Segment Start: Exercise inputs

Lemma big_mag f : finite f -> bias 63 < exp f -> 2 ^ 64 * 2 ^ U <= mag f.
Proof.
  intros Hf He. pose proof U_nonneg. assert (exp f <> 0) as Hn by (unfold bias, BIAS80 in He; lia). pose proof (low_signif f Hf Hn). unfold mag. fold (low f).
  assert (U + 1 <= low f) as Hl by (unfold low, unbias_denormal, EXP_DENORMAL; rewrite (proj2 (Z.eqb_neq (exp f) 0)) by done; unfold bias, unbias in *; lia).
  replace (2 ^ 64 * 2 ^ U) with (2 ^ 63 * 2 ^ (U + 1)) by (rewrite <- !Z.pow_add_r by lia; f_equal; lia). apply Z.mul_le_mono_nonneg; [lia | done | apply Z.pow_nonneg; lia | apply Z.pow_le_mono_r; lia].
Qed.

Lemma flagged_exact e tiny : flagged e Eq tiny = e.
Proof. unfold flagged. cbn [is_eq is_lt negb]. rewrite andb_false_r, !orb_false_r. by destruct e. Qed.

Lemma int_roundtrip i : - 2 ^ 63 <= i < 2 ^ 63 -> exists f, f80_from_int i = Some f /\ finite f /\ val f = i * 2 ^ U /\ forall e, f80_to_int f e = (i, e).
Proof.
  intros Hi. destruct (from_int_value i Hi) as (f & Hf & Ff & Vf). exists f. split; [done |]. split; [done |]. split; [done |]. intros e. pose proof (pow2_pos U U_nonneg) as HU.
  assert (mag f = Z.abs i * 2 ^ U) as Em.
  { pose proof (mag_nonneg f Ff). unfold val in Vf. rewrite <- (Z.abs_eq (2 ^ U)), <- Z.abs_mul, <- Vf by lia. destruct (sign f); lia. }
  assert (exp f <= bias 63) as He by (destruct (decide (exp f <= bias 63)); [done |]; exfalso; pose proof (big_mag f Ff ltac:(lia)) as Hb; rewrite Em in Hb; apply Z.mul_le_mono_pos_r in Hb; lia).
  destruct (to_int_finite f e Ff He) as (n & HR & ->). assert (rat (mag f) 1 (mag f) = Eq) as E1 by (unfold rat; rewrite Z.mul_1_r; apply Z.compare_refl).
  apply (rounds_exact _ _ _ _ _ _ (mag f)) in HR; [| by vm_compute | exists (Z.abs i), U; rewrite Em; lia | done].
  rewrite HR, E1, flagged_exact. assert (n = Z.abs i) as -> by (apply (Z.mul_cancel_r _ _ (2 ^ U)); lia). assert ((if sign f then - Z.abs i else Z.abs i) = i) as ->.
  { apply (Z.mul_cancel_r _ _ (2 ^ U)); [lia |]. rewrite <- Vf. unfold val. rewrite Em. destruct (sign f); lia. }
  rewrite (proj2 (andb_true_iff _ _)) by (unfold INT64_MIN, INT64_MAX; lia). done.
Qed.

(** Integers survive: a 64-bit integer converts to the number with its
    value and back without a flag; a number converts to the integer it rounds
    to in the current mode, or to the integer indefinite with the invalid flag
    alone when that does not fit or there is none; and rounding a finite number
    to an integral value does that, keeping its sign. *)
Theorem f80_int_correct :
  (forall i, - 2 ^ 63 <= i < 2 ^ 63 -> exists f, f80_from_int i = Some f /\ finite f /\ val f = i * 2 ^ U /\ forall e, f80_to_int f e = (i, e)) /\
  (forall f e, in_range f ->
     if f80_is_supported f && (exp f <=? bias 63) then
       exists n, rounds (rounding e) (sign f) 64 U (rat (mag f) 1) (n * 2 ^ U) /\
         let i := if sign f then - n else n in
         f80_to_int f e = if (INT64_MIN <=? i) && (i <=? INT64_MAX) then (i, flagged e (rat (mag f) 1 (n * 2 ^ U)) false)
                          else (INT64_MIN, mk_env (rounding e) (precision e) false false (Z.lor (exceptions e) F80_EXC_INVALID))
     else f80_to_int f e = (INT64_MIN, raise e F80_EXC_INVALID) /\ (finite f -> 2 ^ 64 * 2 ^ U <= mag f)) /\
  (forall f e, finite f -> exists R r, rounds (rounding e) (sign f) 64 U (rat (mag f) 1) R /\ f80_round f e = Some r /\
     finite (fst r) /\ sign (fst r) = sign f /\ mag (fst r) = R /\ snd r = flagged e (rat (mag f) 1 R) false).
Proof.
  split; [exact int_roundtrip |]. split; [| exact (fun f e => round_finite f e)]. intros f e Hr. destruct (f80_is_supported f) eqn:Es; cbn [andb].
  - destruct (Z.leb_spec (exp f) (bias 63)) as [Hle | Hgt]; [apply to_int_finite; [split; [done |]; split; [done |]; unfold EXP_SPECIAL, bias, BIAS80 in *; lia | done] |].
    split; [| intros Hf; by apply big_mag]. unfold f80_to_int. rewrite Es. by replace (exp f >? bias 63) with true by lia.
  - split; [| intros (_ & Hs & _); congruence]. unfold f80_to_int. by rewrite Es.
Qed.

Segment End: Exercise inputs
Segment Start: Exercise inputs

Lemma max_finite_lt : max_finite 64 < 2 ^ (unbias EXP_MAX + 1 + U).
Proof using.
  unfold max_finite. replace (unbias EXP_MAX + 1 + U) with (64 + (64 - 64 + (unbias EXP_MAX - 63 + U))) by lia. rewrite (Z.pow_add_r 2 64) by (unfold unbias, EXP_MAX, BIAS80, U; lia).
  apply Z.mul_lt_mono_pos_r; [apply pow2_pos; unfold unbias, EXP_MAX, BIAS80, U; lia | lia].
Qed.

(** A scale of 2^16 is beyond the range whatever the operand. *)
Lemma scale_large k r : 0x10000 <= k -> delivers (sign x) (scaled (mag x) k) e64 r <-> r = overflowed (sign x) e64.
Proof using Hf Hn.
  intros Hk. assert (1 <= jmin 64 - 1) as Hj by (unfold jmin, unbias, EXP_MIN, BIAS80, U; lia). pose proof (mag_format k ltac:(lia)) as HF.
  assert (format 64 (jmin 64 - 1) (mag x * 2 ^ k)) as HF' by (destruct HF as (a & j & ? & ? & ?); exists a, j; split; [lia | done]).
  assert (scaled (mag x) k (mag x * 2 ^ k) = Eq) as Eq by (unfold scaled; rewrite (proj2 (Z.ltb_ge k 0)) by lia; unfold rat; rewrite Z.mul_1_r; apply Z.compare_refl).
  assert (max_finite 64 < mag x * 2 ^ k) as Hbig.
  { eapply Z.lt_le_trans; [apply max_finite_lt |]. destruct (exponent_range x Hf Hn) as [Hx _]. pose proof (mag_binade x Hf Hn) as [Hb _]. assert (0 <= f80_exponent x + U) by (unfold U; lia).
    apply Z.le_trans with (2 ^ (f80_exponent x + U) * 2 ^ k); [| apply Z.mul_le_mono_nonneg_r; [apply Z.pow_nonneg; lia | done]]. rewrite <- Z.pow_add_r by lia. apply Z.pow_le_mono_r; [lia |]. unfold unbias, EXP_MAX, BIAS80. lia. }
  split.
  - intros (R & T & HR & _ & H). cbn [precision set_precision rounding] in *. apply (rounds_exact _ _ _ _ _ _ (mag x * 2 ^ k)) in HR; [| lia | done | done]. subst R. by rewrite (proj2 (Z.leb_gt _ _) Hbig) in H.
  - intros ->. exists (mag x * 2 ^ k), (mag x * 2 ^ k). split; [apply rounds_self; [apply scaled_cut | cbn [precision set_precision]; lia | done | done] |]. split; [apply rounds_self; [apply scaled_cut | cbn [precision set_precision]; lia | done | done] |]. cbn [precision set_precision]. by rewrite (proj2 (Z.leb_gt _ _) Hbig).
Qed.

Segment End: Exercise inputs

# [Work task]
Above are the lines; repeat exactly the ones from the line containing "assert (exp f <= bias" down to the line containing "apply (rounds_exact _ _ _ _ _ _ (mag f))", both inclusive.

# [Result for this exercise]
  assert (exp f <= bias 63) as He by (destruct (decide (exp f <= bias 63)); [done |]; exfalso; pose proof (big_mag f Ff ltac:(lia)) as Hb; rewrite Em in Hb; apply Z.mul_le_mono_pos_r in Hb; lia).
  destruct (to_int_finite f e Ff He) as (n & HR & ->). assert (rat (mag f) 1 (mag f) = Eq) as E1 by (unfold rat; rewrite Z.mul_1_r; apply Z.compare_refl).
  apply (rounds_exact _ _ _ _ _ _ (mag f)) in HR; [| by vm_compute | exists (Z.abs i), U; rewrite Em; lia | done].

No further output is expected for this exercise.